Resources for wildlife monitoring volunteers
A resource page for volunteers and citizen scientists with the Citizen Wildlife Monitoring Project
Volunteers for all seasons
Our volunteers are outside year-round monitoring wildlife movements and presence in Washington's Olympic and Cascade mountains and cross the border into British Columbia. Here you'll find information about projects underway, volunteer resources for the field including training documents, and contact information for project staff.
For overall questions, contact monitoring coordinator Alison Huyett. For snow tracking, contact David Moskowitz at davem (a) wildernessawareness.org.
See latest monitoring photos!
Thanks for all of you for your assistance in the field and in the office! Visit our Cascades Citizen Wildlife Monitoring page to stay tuned to work in the Cascades and our overall wildlife monitoring page to see what we are up to statewide and in British Columbia.
Spring through fall
REMOTE CAMERA VOLUNTEERS - The 2013 spring-fall remote camera season is underway, with volunteers already in the field. Fill out the application below and we'll enter you into our volunteer pool for opportunities that emerge during the season. Once you have a team and are ready to enter the field, complete our volunteer liability agreement. It is important to sign and send these in before heading out to the field!
- Program application: Word doc (so that you can fill it out online) and PDF file.
- Volunteer liability agreement: Word doc (so that you can fill it out online) and PDF file.
Field volunteers, please use the following resources:
- Camera protocol (2012)
- Wolverine run pole station protocol (2012)
- Equipment checklist (2012)
- Data sheet (2012)
- Safety sheet (2011)
- Communications protocol
- Camera user guides: Bushnell, Reconnyx, Leaf River, Cuddeback No Flash. Hard copies available in our Seattle office.

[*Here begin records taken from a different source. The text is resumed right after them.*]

Lemma setPixel_Done int_bits d segment state s s' :
  length (_displayCache s) = 8%nat ->
  setPixel int_bits d segment state s = Done tt s' ->
  s' = s \/ (0 <= d < 8 /\ exists v, s' = stored d v s).
Proof.
  intros Hl. unfold setPixel.
  erewrite bind_Done by apply digit_guard_Done.
  destruct (Z.b2z (0 <=? d) <? _numDigits s); cbn [negb].
  2:{ intros H. injection H as <-. left. reflexivity. }
  assert (Hsh : shl_int int_bits HIGH segment s = Undefined \/
                exists b, shl_int int_bits HIGH segment s = Done b s).
  { unfold shl_int. destruct ((0 <=? segment) && (segment <? int_bits));
      [right; eexists; reflexivity | left; reflexivity]. }
  assert (Hget : cache_get d s = Undefined \/
                 exists c, cache_get d s = Done c s).
  { unfold cache_get. destruct ((0 <=? d) && (d <? CACHE_SIZE));
      [|left; reflexivity].
    destruct (_displayCache s !! Z.to_nat d);
      [right; eexists; reflexivity | left; reflexivity]. }
  intros H. right.
  destruct state.
  - destruct Hsh as [Hsh|[b Hsh]];
      [rewrite (bind_Undefined _ _ _ Hsh) in H; discriminate H|].
    erewrite bind_Done in H by exact Hsh.
    destruct Hget as [Hget|[c Hget]];
      [rewrite (bind_Undefined _ _ _ Hget) in H; discriminate H|].
    erewrite bind_Done in H by exact Hget.
    apply store_and_send_Done in H; [|assumption].
    destruct H as [Hd ->]. eauto.
  - destruct Hsh as [Hsh|[b Hsh]];
      [rewrite (bind_Undefined _ _ _ Hsh) in H; discriminate H|].
    erewrite bind_Done in H by exact Hsh.
    destruct Hget as [Hget|[c Hget]];
      [rewrite (bind_Undefined _ _ _ Hget) in H; discriminate H|].
    erewrite bind_Done in H by exact Hget.
    apply store_and_send_Done in H; [|assumption].
    destruct H as [Hd ->]. eauto.
Qed.

Lemma mirrored_paint n f s :
  0 <= n <= 8 -> mirrored n s -> mirrored n (paint f (Z.to_nat n) 0 s).
Proof.
  intros Hn [Hs Hc]. split; [apply sized_paint, Hs|].
  apply consistent_paint; [lia | lia | apply Hs | exact Hc].
Qed.

Lemma mirrored_stored n i v s :
  0 <= i < 8 -> mirrored n s -> mirrored n (stored i v s).
Proof.
  intros Hi [Hs Hc]. split; [apply sized_stored, Hs|].
  apply consistent_stored; [assumption | apply Hs | exact Hc].
Qed.
Lemma drop_while_split {A} (f : A -> bool) (l : list A) :
  ∃ a, l = a ++ drop_while f l ∧ Forall (λ x, f x = true) a.
Proof.
  induction l as [|x t IH]; simpl.
  - exists []. split; [reflexivity | constructor].
  - destruct (f x) eqn:E.
    + destruct IH as (a & Ha & Fa). exists (x :: a). split.
      * simpl. congruence.
      * constructor; assumption.
    + exists []. split; [reflexivity | constructor].
Qed.

Lemma drop_while_head {A} (f : A -> bool) (l : list A) x t :
  drop_while f l = x :: t → f x = false.
Proof.
  induction l as [|y u IH]; simpl; [discriminate|].
  destruct (f y) eqn:E; [exact IH|].
  intros [= -> _]. exact E.
Qed.

Lemma drop_while_fixed {A} (f : A -> bool) x (t : list A) :
  f x = false → drop_while f (x :: t) = x :: t.
Proof. intros E. simpl. rewrite E. reflexivity. Qed.

Lemma rstrip_by_snoc f (l : str) c :
  rstrip_by f (l ++ [c]) = if f c then rstrip_by f l else l ++ [c].
Proof.
  unfold rstrip_by. rewrite rev_app_distr. simpl.
  destruct (f c); [reflexivity|].
  simpl. rewrite rev_involutive. reflexivity.
Qed.

(** What [rstrip] removes is a block at the end. *)
Lemma rstrip_by_split f (l : str) :
  ∃ b, l = rstrip_by f l ++ b ∧ Forall (λ x, f x = true) b.
Proof.
  unfold rstrip_by.
  destruct (drop_while_split f (rev l)) as (a & Ha & Fa).
  exists (rev a). split.
  - rewrite <- rev_app_distr, <- Ha, rev_involutive. reflexivity.
  - apply List.Forall_rev. exact Fa.
Qed.

(** What [rstrip] leaves is empty or ends outside the set. *)
Lemma rstrip_by_last f (l : str) :
  rstrip_by f l = [] ∨ ∃ l' c, rstrip_by f l = l' ++ [c] ∧ f c = false.
Proof.
  unfold rstrip_by.
  destruct (drop_while f (rev l)) as [|x t] eqn:E; [left; reflexivity|].
  right. exists (rev t), x. split; [reflexivity|].
  eapply drop_while_head; eassumption.
Qed.

Lemma rstrip_by_fixed f (l : str) c :
  f c = false → rstrip_by f (l ++ [c]) = l ++ [c].
Proof. intros E. rewrite rstrip_by_snoc, E. reflexivity. Qed.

- Are you collecting hair samples at your site? Beyond the specific directions you should get from our staff in your site description, this chapter in the book, "Noninvasive Survey Methods for Carnivores."
- Digital TOPO maps for National Forest Service lands for download.
Volunteer travel reimbursements:
- Fill out and sign the ALEA travel voucher once per quarter (items in yellow).
- Fill out the mileage reimbursement form each time you travel.
- To gain reimbursement, you *must* submit volunteer travel forms during the month that you make your travel, and original copies must be mailed to our office.
- Email completed forms to Alison above, or mail them to Alison Huyett, Conservation NW, 1208 Bay St #201, Bellingham, WA 98225.
REMOTE CAMERA VOLUNTEERS
The information above for our remote camera season still applies in winter with additional considerations for weather.
WOLVERINE INFORMAL VOLUNTEER SNOW TRACKERS - As the snow falls each year, we hope to tap into the help of winter backcountry enthusiasts to record wolverine tracks in snow.
Recorded tracks and signs of wolverine are analyzed by qualified personnel to guide decisions about future efforts to document wolverines in the region through remote cameras, DNA sample collection, and further wolverine tracking efforts.
To complement in-person volunteer tracking trainings provided each winter by Dave Moskowitz of the Wilderness Awareness School, here's a document with the tools needed for novices to recognize and collect potential wolverine tracks while pursuing winter outdoor activities in the mountains of the Pacific Northwest.
For questions, or to submit signed, completed field documents: please contact us at alison (a) conservationnw.org
I-90 SNOQUALMIE PASS SNOW TRACKERS - We have now conducted 6 successful seasons of snowtracking along transects in the I-90 corridor. Training and leadership is provided annually by the Wilderness Awareness School, and each fall we begin our recruiting for the next season.